And we could support more events if we need.

DjangoPeng commented 6 years ago

@jlewi Thanks for your reply. I'd like to give a supplement.

There are some changes in caicloud TFJob CRD, and @DjangoPeng is summarising them and he will file an issue to discuss it.

In caicloud Clever platform, we support not only TensorFlow jobs but also batch job, service and others. Considering the open source work, we'll eventually combine TFJob CRD of ourselves and upstream. It's necessary to file an issue to discuss the details, and I'll do it after my company work.

How does the caicloud controller determine when a job is done?

The design and lifecycle of local job is determinate and easy-to-understand, because local job is similar with single batch job. But distributed job is more complicated and the status is up to user. So, we have to discuss the strategy and logic.

Looks like the caicloud controller is directly managing pods. I think that is probably better than using job controllers (see #45).

We're discussing the selection. Personally speaking, I prefer Pod. Ref: https://github.com/caicloud/kubeflow-controller/issues/71#issuecomment-355056365

gaocegege commented 6 years ago

https://github.com/gaocegege/kubeflow-controller/blob/a54021d250c6e532f3a6e32be32e37e1249c0780/docs/design_doc.md#implementation

I added some explanation about the implementation, and as wackxu@ said it is simliar to job controller in Kubernetes.

Before #234 merged, I will fix some issues in our own implementation. And I will file a PR to contribute the implementation to the upstream after #234 if you think it is generally acceptable :-)

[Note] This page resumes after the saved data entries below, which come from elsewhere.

(** C3: when the name of the descriptor is a string outside the language of
    the namespace/slug pattern, the function returns [undefined] and the
    registry is what it was. *)
Theorem C3_bad_name_rejected (name : value) (settings : obj) (w : world S)
    (s : string) :
  getp (spread_name name settings) "name" = VStr s ->
  ~ Regex.lang name_pattern s ->
  exists w',
    registerFormatType name settings w = (Returned None, w')
    /\ registry w' = registry w
    /\ console w' = console w ++ [msg_name_pattern].
Proof.
  intros Hname Hpat. exists (logged msg_name_pattern w).
  split; [ | split; reflexivity].
  rewrite registerFormatType_run. cbv zeta.
  unfold rule1, rule2. rewrite Hname. simpl.
  apply test_not_lang in Hpat. rewrite Hpat. reflexivity.
Qed.

Ltac split_rules E :=
  repeat match type of E with
         | (_ && _ = true) =>
             let R := fresh "R" in apply andb_true_iff in E as [R E]
         end.

Lemma passes_first_5 (st : S) (d : obj) :
  passes_first 5 st d = true ->
  rule1 d = true /\ rule2 d = true /\ rule3 st d = true
  /\ rule4 d = true /\ rule5 d = true.
Proof.
  unfold passes_first, rules. simpl. intros E. split_rules E. auto.
Qed.

(** C6: once rules 1 to 5 have passed, the function rejects the descriptor
    with the class-name diagnostic exactly when [className] is a string
    outside the language of [^[_a-zA-Z]+[a-zA-Z0-9-]*$]; a [null]
    [className] is never rejected by it, ["1abc"] is, ["a-1"] is not. *)
Theorem C6_class_name_pattern (name : value) (settings : obj) (w : world S) :
  passes_first 5 (registry w) (spread_name name settings) = true ->
  (registerFormatType name settings w
     = (Returned None, logged msg_class_pattern w)
   <-> exists s, getp (spread_name name settings) "className" = VStr s
                 /\ ~ Regex.lang class_pattern s)
  /\ (getp (spread_name name settings) "className" = VNull ->
      registerFormatType name settings w
        <> (Returned None, logged msg_class_pattern w))
  /\ (getp (spread_name name settings) "className" = VStr "1abc" ->
      registerFormatType name settings w
        = (Returned None, logged msg_class_pattern w))
  /\ (getp (spread_name name settings) "className" = VStr "a-1" ->
      registerFormatType name settings w
        <> (Returned None, logged msg_class_pattern w)).
Proof.
  intros P5. apply passes_first_5 in P5 as (R1 & R2 & R3 & R4 & R5).
  set (d := spread_name name settings) in *.
  assert (Main : registerFormatType name settings w
                   = (Returned None, logged msg_class_pattern w)
                 <-> exists s, getp d "className" = VStr s
                               /\ ~ Regex.lang class_pattern s).
  { rewrite registerFormatType_run. cbv zeta. fold d.
    rewrite R1, R2, R3, R4, R5. simpl. split.
    - destruct (rule6 d) eqn:R6; simpl.
      + intros E. exfalso. revert E.
        unfold rule7, rule8, diagnostic. unfold rule5 in R5.
        destruct (getp d "className") as [ | | b | n | cn | l | i ar src];
          try discriminate R5; simpl.
        * destruct (getFormatTypeForBareElement (registry w)
                      (ToString (getp d "tagName"))); simpl.
          -- intros E. apply outcome_logged_inj in E. discriminate E.
          -- rewrite register_checked_run.
             destruct (rule9 d), (keywords_readable d), (rule10 d), (rule11 d);
               simpl; intros E; try discriminate E;
               apply outcome_logged_inj in E; discriminate E.
        * destruct (getFormatTypeForClassName (registry w) cn); simpl.
          -- intros E. apply outcome_logged_inj in E. discriminate E.
          -- rewrite register_checked_run.
             destruct (rule9 d), (keywords_readable d), (rule10 d), (rule11 d);
               simpl; intros E; try discriminate E;
               apply outcome_logged_inj in E; discriminate E.
      + intros _. unfold rule6 in R6.
        destruct (getp d "className") as [ | | b | n | cn | l | i ar src];
          try discriminate R6.
        exists cn. split; [reflexivity | ]. apply test_not_lang. exact R6.
    - intros (s & Hs & Hpat). unfold rule6. rewrite Hs.
      apply test_not_lang in Hpat. rewrite Hpat. reflexivity. }
  split; [exact Main | ]. split; [ | split].
  - intros Hnull E. apply Main in E as (s & Hs & _). congruence.
  - intros Hs. apply Main. exists "1abc". split; [exact Hs | ].
    apply test_not_lang. reflexivity.
  - intros Hs E. apply Main in E as (s & Hs' & Hpat).
    rewrite Hs in Hs'. injection Hs' as <-.
    apply Hpat. apply test_lang. reflexivity.
Qed.

Lemma passes_all_but_10 (st : S) (d : obj) :
  passes_all_but 10 st d = true ->
  passes_first 5 st d = true /\ rule6 d = true /\ rule7 st d = true
  /\ rule8 st d = true /\ rule9 d = true /\ rule11 d = true.
Proof.
  unfold passes_all_but, passes_first, rules. simpl. intros E.
  split_rules E. repeat split; try assumption.
  repeat (apply andb_true_iff; split; [assumption | ]). reflexivity.
Qed.

Lemma passes_all_but_7 (st : S) (d : obj) :
  passes_all_but 7 st d = true ->
  passes_first 5 st d = true /\ rule6 d = true /\ rule8 st d = true
  /\ rule9 d = true /\ rule10 d = true /\ rule11 d = true.
Proof.
  unfold passes_all_but, passes_first, rules. simpl. intros E.
  split_rules E. repeat split; try assumption.
  repeat (apply andb_true_iff; split; [assumption | ]). reflexivity.
Qed.

(** C7: for a descriptor that passes every other rule, a [keywords] array
    of 4 entries makes the function return [undefined], and one of exactly
    3 entries is accepted: the descriptor is registered and returned. *)
Theorem C7_keywords_limit (name : value) (settings : obj) (w : world S)
    (kw : list value) :
  passes_all_but 10 (registry w) (spread_name name settings) = true ->
  spread_name name settings !! "keywords" = Some (VArr kw) ->
  (length kw = 4 ->
   registerFormatType name settings w
   = (Returned None,
      logged (msg_keywords (getp (spread_name name settings) "name")) w))
  /\ (length kw = 3 ->
      registerFormatType name settings w
      = (Returned (Some (spread_name name settings)),
         committed name (spread_name name settings) w)).
Proof.
  intros Hothers Hkw. set (d := spread_name name settings) in *.
  apply passes_all_but_10 in Hothers as (P5 & R6 & R7 & R8 & R9 & R11).
  apply passes_first_5 in P5 as (R1 & R2 & R3 & R4 & R5).
  rewrite registerFormatType_run. cbv zeta. fold d.
  rewrite R1, R2, R3, R4, R5, R6, R7, R8. simpl.
  rewrite register_checked_run, R9, R11.
  unfold keywords_readable, rule10. rewrite Hkw. simpl.
  split; intros ->; reflexivity.
Qed.

(** C10: when the settings carry a [name] of their own, that name is the
    one the function works with, whatever the first argument is: a
    [settings.name] that is no string, that does not match the pattern or
    that is already registered is rejected with the diagnostic of that rule;
    more generally the first rule that fails for the settings as they are
    decides the diagnostic; and when the settings pass every rule the
    function returns the settings themselves, under [settings.name], and
    asks the store to add them. *)
Theorem C10_settings_name_overrides (name v : value) (settings : obj)
    (w : world S) :
  settings !! "name" = Some v ->
  (typeof v <> TString ->
   registerFormatType name settings w = (Returned None, logged msg_name_type w))
  /\ (forall s, v = VStr s -> ~ Regex.lang name_pattern s ->
        registerFormatType name settings w
        = (Returned None, logged msg_name_pattern w))
  /\ (forall s, v = VStr s -> Regex.lang name_pattern s ->
        is_Some (getFormatType (registry w) s) ->
        registerFormatType name settings w
        = (Returned None, logged (msg_registered (VStr s)) w))
  /\ (forall k, first_failing (registry w) settings = Some k ->
        (k = 11 -> keywords_readable settings = true) ->
        registerFormatType name settings w
        = (Returned None, logged (diagnostic (registry w) settings k) w))
  /\ (first_failing (registry w) settings = None ->
      keywords_readable settings = true ->
      fst (registerFormatType name settings w) = Returned (Some settings)
      /\ getp settings "name" = v
      /\ registry (snd (registerFormatType name settings w))
         = addFormatTypes settings (registry w)).
Proof.
  intros Hown.
  pose proof (spread_name_own name v settings Hown) as Hsp.
  pose proof (getp_lookup _ _ _ Hown) as Hname.
  assert (Hfail : forall k, first_failing (registry w) settings = Some k ->
            (k = 11 -> keywords_readable settings = true) ->
            registerFormatType name settings w
            = (Returned None, logged (diagnostic (registry w) settings k) w)).
  { intros k Hk Hkw.
    pose proof (first_failing_rule_aborts name settings w k) as Habort.
    rewrite Hsp in Habort. apply Habort; assumption. }
  split; [ | split; [ | split; [ | split; [exact Hfail | ]]]].
  - intros Htype.
    apply (Hfail 1); [ | discriminate].
    unfold first_failing, rules, rule1. simpl. rewrite Hname.
    rewrite bool_decide_eq_false_2 by exact Htype. reflexivity.
  - intros s -> Hpat.
    apply (Hfail 2); [ | discriminate].
    unfold first_failing, rules, rule1, rule2. simpl. rewrite Hname. simpl.
    apply test_not_lang in Hpat. rewrite Hpat. reflexivity.
  - intros s -> Hpat Hreg.
    pose proof (Hfail 3) as H3. unfold diagnostic in H3. rewrite Hname in H3.
    apply H3; [ | discriminate].
    unfold first_failing, rules, rule1, rule2, rule3. simpl. rewrite Hname.
    simpl. apply test_lang in Hpat. rewrite Hpat.
    rewrite bool_decide_eq_true_2 by exact Hreg. reflexivity.
  - intros Hrules KR.
    rewrite registerFormatType_verdict, Hsp.
    apply first_failing_None in Hrules
      as (R1 & R2 & R3 & R4 & R5 & R6 & R7 & R8 & R9 & R10 & R11).
    unfold verdict_of, rules. simpl.
    rewrite R1, R2, R3, R4, R5, R6, R7, R8, R9, KR, R10, R11. simpl.
    split; [reflexivity | split; [exact Hname | reflexivity]].
Qed.

(** A call that returns a descriptor passed every rule and committed. *)
Lemma register_success_inv (name : value) (settings d : obj)
    (w w' : world S) :
  registerFormatType name settings w = (Returned (Some d), w') ->
  d = spread_name name settings /\ w' = committed name d w
  /\ first_failing (registry w) (spread_name name settings) = None.
Proof.
  rewrite registerFormatType_verdict.
  destruct (verdict_of _ _) eqn:V; intros E; try discriminate E.
  injection E as <- <-. apply verdict_accepted in V as [V _].
  repeat split. exact V.
Qed.

End Claims.

(** ** The claims that rest on what the store keeps *)

Section SpecStore.

Lemma claims_bare_element_true (tag : string) (d : obj) :
  claims_bare_element tag d = true
  <-> getp d "className" = VNull /\ getp d "tagName" = VStr tag.
Proof.
  unfold claims_bare_element, is_null, strict_eq_str.
  destruct (getp d "className"), (getp d "tagName");
    simpl; try (split; [discriminate | intros [? ?]; discriminate]).
  rewrite bool_decide_eq_true. split; [intros -> | intros [_ [= ->]]]; auto.
Qed.

Lemma bare_element_found (st : gmap string obj) (tag : string) :
  is_Some (getFormatTypeForBareElement st tag)
  <-> exists n old, st !! n = Some old /\ getp old "className" = VNull
                    /\ getp old "tagName" = VStr tag.
Proof.
  simpl. split.
  - intros [old Hfind]. apply find_some in Hfind as [Hin Hclaims].
    apply list_elem_of_In, list_elem_of_fmap in Hin as ([n old'] & -> & Hin).
    apply elem_of_map_to_list in Hin. apply claims_bare_element_true in Hclaims.
    exists n, old'. simpl in *. tauto.
  - intros (n & old & Hlook & Hcls & Htag).
    destruct (List.find _ _) as [found | ] eqn:Hfind; [eauto | ].
    exfalso.
    assert (Hcl : claims_bare_element tag old = false).
    { apply (find_none _ _ Hfind). apply list_elem_of_In, list_elem_of_fmap.
      exists (n, old). split; [reflexivity | ].
      apply elem_of_map_to_list. exact Hlook. }
    assert (claims_bare_element tag old = true)
      by (apply claims_bare_element_true; auto).
    congruence.
Qed.

(** In the store of the specification, a descriptor that was added is the
    one read back under its name. *)
Lemma spec_store_add_get (d : obj) (st : gmap string obj) :
  getFormatType (addFormatTypes d st) (ToString (getp d "name")) = Some d.
Proof. simpl. apply lookup_insert_eq. Qed.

jlewi commented 6 years ago

In caicloud Clever platform, we support not only TensorFlow jobs but also batch job, service and others. Considering the open source work, we'll eventually combine TFJob CRD of ourselves and upstream. It's necessary to file an issue to discuss the details, and I'll do it after my company work.

Are you planning on using a single CRD or having different CRDs for different types of jobs?

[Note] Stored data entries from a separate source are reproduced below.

Lemma area_is_foreground_count_witness :
  (forall data,
     masks_to_polygon_data BorderFollowing.findContours DouglasPeucker.approxPolyDP
       [Samples.full5; Samples.empty3; Samples.blob2] default_tolerance = Ok data ->
     map area data
     = map foreground_count [Samples.full5; Samples.empty3; Samples.blob2]
     /\ (forall i m d,
           nth_error [Samples.full5; Samples.empty3; Samples.blob2] i = Some m ->
           nth_error data i = Some d ->
           foreground_count m = 0 -> area d = 0 /\ polygons d = [])
     /\ (forall eps' data',
           masks_to_polygon_data BorderFollowing.findContours
             DouglasPeucker.approxPolyDP
             [Samples.full5; Samples.empty3; Samples.blob2] eps' = Ok data' ->
           map area data' = map area data))
  /\ ((forall c, c <> [] -> DouglasPeucker.approxPolyDP c default_tolerance <> []) ->
      exists data,
        masks_to_polygon_data BorderFollowing.findContours DouglasPeucker.approxPolyDP
          [Samples.full5; Samples.empty3; Samples.blob2] default_tolerance = Ok data).
Proof.
  apply (area_is_foreground_count BorderFollowing.findContours
           DouglasPeucker.approxPolyDP
           [Samples.full5; Samples.empty3; Samples.blob2] default_tolerance).
  - exact BorderFollowingFacts.findContours_blank.
  - unfold binary, binary_row.
    repeat (first [apply Forall_nil | apply Forall_cons]); cbv beta; lia.
Defined.

(** A batch of three masks: areas 25, 0 and 4; the empty mask has no
    polygon. *)
Example areas_of_three_masks :
  masks_to_polygon_data BorderFollowing.findContours DouglasPeucker.approxPolyDP
    [Samples.full5; Samples.empty3; Samples.blob2] default_tolerance
  = Ok [MaskPolygon [[(0, 0); (0, 4); (4, 4); (4, 0)]] 25;
        MaskPolygon [] 0;
        MaskPolygon [] 4].
Proof. vm_compute. reflexivity. Qed.

End PolygonProperties.

(** ** The compositor *)

Module VisualizerProperties.
Import MaskUtils Visualizer.

(** C6 as stated fails: the compositor returns the source image as it
    is, not converted to RGB, so with JPEG as configured format and a
    source image in mode RGBA the encoding raises and the
    visualization of zero objects is an error.  With one object the
    same image is converted to RGB and encoded. *)
Lemma zero_objects_encoding_counterexample :
  let im := Image "RGBA" (2, 1) [7; 9] in
  draw_masks_and_boxes (pil := Bench.pillow_strict) im [] [] None default_alpha
    "rainbow" true true = Ok im
  /\ create_visualization (pil := Bench.pillow_strict) Bench.settings_jpeg im [] []
       None default_alpha true true
     = Raise (LibraryError "OSError: cannot write mode RGBA as JPEG")
  /\ ~ (exists image_bytes,
          create_visualization (pil := Bench.pillow_strict) Bench.settings_jpeg im
            [] [] None default_alpha true true = Ok image_bytes)
  /\ exists image_bytes,
       create_visualization (pil := Bench.pillow_strict) Bench.settings_jpeg im
         [[[1; 1]]] [[0; 0; 1; 0]%Q] None default_alpha true true = Ok image_bytes.
Proof.
  cbv zeta. split; [reflexivity|]. split; [reflexivity|]. split.
  - intros [image_bytes H]. vm_compute in H. discriminate H.
  - eexists. vm_compute. reflexivity.
Qed.

(** C6, amended.  Invoked with an empty mask batch, the compositor
    first converts the source image to RGBA; if that raises, the
    compositor raises, and otherwise it returns the source image
    itself, unmodified and unconverted.  [create_visualization] then is
    the encoding of that source image in the configured format (JPEG
    with the configured quality, PNG otherwise): it returns the
    encoder's bytes or raises the encoder's exception. *)
Theorem zero_objects_returns_source {pil : Pillow} (st : Config.Settings)
  (im : image) (boxes : list (list Q)) (scores : option (list Q)) (alpha : Q)
  (colormap : string) (draw_boxes draw_masks : bool) :
  match convert im "RGBA" with
  | Ok _ =>
      draw_masks_and_boxes im [] boxes scores alpha colormap draw_boxes draw_masks
      = Ok im
      /\ create_visualization st im [] boxes scores alpha draw_boxes draw_masks
         = encode_image_to_bytes im (Config.VISUALIZATION_FORMAT st)
             (Config.VISUALIZATION_QUALITY st)
      /\ create_visualization st im [] boxes scores alpha draw_boxes draw_masks
         = (if String.eqb (upper (Config.VISUALIZATION_FORMAT st)) "JPEG"
            then save im "JPEG" (Some (Config.VISUALIZATION_QUALITY st))
            else save im "PNG" None)
  | Raise e =>
      draw_masks_and_boxes im [] boxes scores alpha colormap draw_boxes draw_masks
      = Raise e
      /\ create_visualization st im [] boxes scores alpha draw_boxes draw_masks
         = Raise e
  end.
Proof.
  unfold create_visualization, draw_masks_and_boxes.
  destruct (convert im "RGBA") as [image_rgba|e]; cbn [rbind length Nat.eqb].
  - split; [reflexivity|]. split; reflexivity.
  - split; reflexivity.
Qed.

(** With the stand-in Pillow and the default PNG: the visualization of
    no object is the encoding of the source. *)
Example zero_objects_on_the_bench :
  let im := Image "RGB" (2, 1) [7; 9] in
  create_visualization (pil := Bench.pillow) Config.settings im [] [] None
    default_alpha true true
  = Ok (Bench.encode_raster im).
Proof. reflexivity. Qed.

End VisualizerProperties.

(** ** The orchestrator *)

Module InferenceFacts.
Import MaskUtils Visualizer Inference Spec.

Lemma bind_ok {A B} (c : io A) (k : A -> io B) w b w' :
  bind c k w = (Ok b, w') ->
  exists a w1, c w = (Ok a, w1) /\ k a w1 = (Ok b, w').
Proof.
  unfold bind. destruct (c w) as [[a|e] w1]; intros H; [eauto | discriminate].
Qed.

Lemma bind_raise {A B} (c : io A) (k : A -> io B) w e w1 :
  c w = (Raise e, w1) -> bind c k w = (Raise e, w1).
Proof. unfold bind. intros ->. reflexivity. Qed.

Lemma bind_step {A B} (c : io A) (k : A -> io B) w a w1 :
  c w = (Ok a, w1) -> bind c k w = k a w1.
Proof. unfold bind. intros ->. reflexivity. Qed.

(** The byte-count test of [_load_image_from_upload], in integers. *)
Lemma size_test (n limit : Z) :
  negb (Qle_bool (inject_Z n / inject_Z (1024 * 1024)) (inject_Z limit)) = true
  <-> limit * 1048576 < n.
Proof.
  rewrite negb_true_iff, <- not_true_iff_false, Qle_bool_iff.
  unfold Qle, Qdiv, Qmult, Qinv, inject_Z. simpl. lia.
Qed.

Section Loading.
Context {pil : Pillow} {rt : Runtime}.
Variable st : Config.Settings.

(** An upload over the byte ceiling is refused with a size-limit
    error before it is decoded. *)
Lemma load_too_large file :
  Config.MAX_IMAGE_SIZE_MB st * 1048576 < len (content file) ->
  _load_image_from_upload st file
  = Raise (ValueError (ImageSizeExceeded (len (content file))
                         (Config.MAX_IMAGE_SIZE_MB st))).
Proof.
  intros H. unfold _load_image_from_upload.
  apply size_test in H. rewrite H. reflexivity.
Qed.

(** An upload under the ceiling that decodes to an image too wide or
    too high is refused with a size-limit error. *)
Lemma load_too_wide file im rgb :
  len (content file) <= Config.MAX_IMAGE_SIZE_MB st * 1048576 ->
  image_open (content file) = Ok im ->
  (if negb (String.eqb (mode im) "RGB") then convert im "RGB" else Ok im) = Ok rgb ->
  Config.MAX_IMAGE_DIMENSION st < fst (size rgb)
  \/ Config.MAX_IMAGE_DIMENSION st < snd (size rgb) ->
  _load_image_from_upload st file
  = Raise (ValueError (ImageDimensionExceeded (fst (size rgb)) (snd (size rgb))
                         (Config.MAX_IMAGE_DIMENSION st))).
Proof.
  intros Hs Ho Hc Hd. unfold _load_image_from_upload.
  destruct (negb (Qle_bool _ _)) eqn:T.
  - apply size_test in T. lia.
  - rewrite Ho. cbn [rbind]. rewrite Hc. cbn [rbind].
    destruct (size rgb) as [width height] eqn:Hsz. cbn [fst snd] in *.
    assert (E : (Config.MAX_IMAGE_DIMENSION st <? width)
                || (Config.MAX_IMAGE_DIMENSION st <? height) = true).
    { apply orb_true_iff. destruct Hd; [left | right]; apply Z.ltb_lt; assumption. }
    rewrite E. reflexivity.
Qed.

End Loading.

End InferenceFacts.

Module OrchestratorProperties.
Import MaskUtils Visualizer Inference Spec InferenceFacts.

(** A failed load fails the single-image operations at once: one clock
    reading has been taken and the adapter log is untouched. *)
Lemma inference_text_load_fails {cv : OpenCV} {pil : Pillow} {rt : Runtime}
  (st : Config.Settings) image_file text_prompt thr mthr rv w e :
  _load_image_from_upload st image_file = Raise e ->
  inference_text st image_file text_prompt thr mthr rv w
  = (Raise e, World (adapter_log w) (S (clock_reads w))).
Proof.
  intros H. unfold inference_text, bind, time_perf_counter, lift.
  rewrite H. reflexivity.
Qed.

@DjangoPeng so is your plan to upstream to tensorflow/k8s any changes/improvements needed by Caicloud and then just use the TfJob controller in tensorflow/k8s? Do you forsee a need to maintain a downstream fork in caicloud/kubeflow-controller long term?

gaocegege commented 6 years ago

@jlewi

Sorry for the late reply.

We hope we could use the upstream controller eventually. And we will discuss about the changes and try to merge the changes in CRD into the upstream, or we will rethink about the CRD spec design of ours if we can not come to an agreement.

As README in caicloud/kubeflow-controller said, it is just temporary. And we hope the controller could help to accelerate the development of tensorflow/k8s.

jlewi commented 6 years ago

Sounds great thanks.

jlewi commented 6 years ago

Is there more work to be done to use Informer and Controller?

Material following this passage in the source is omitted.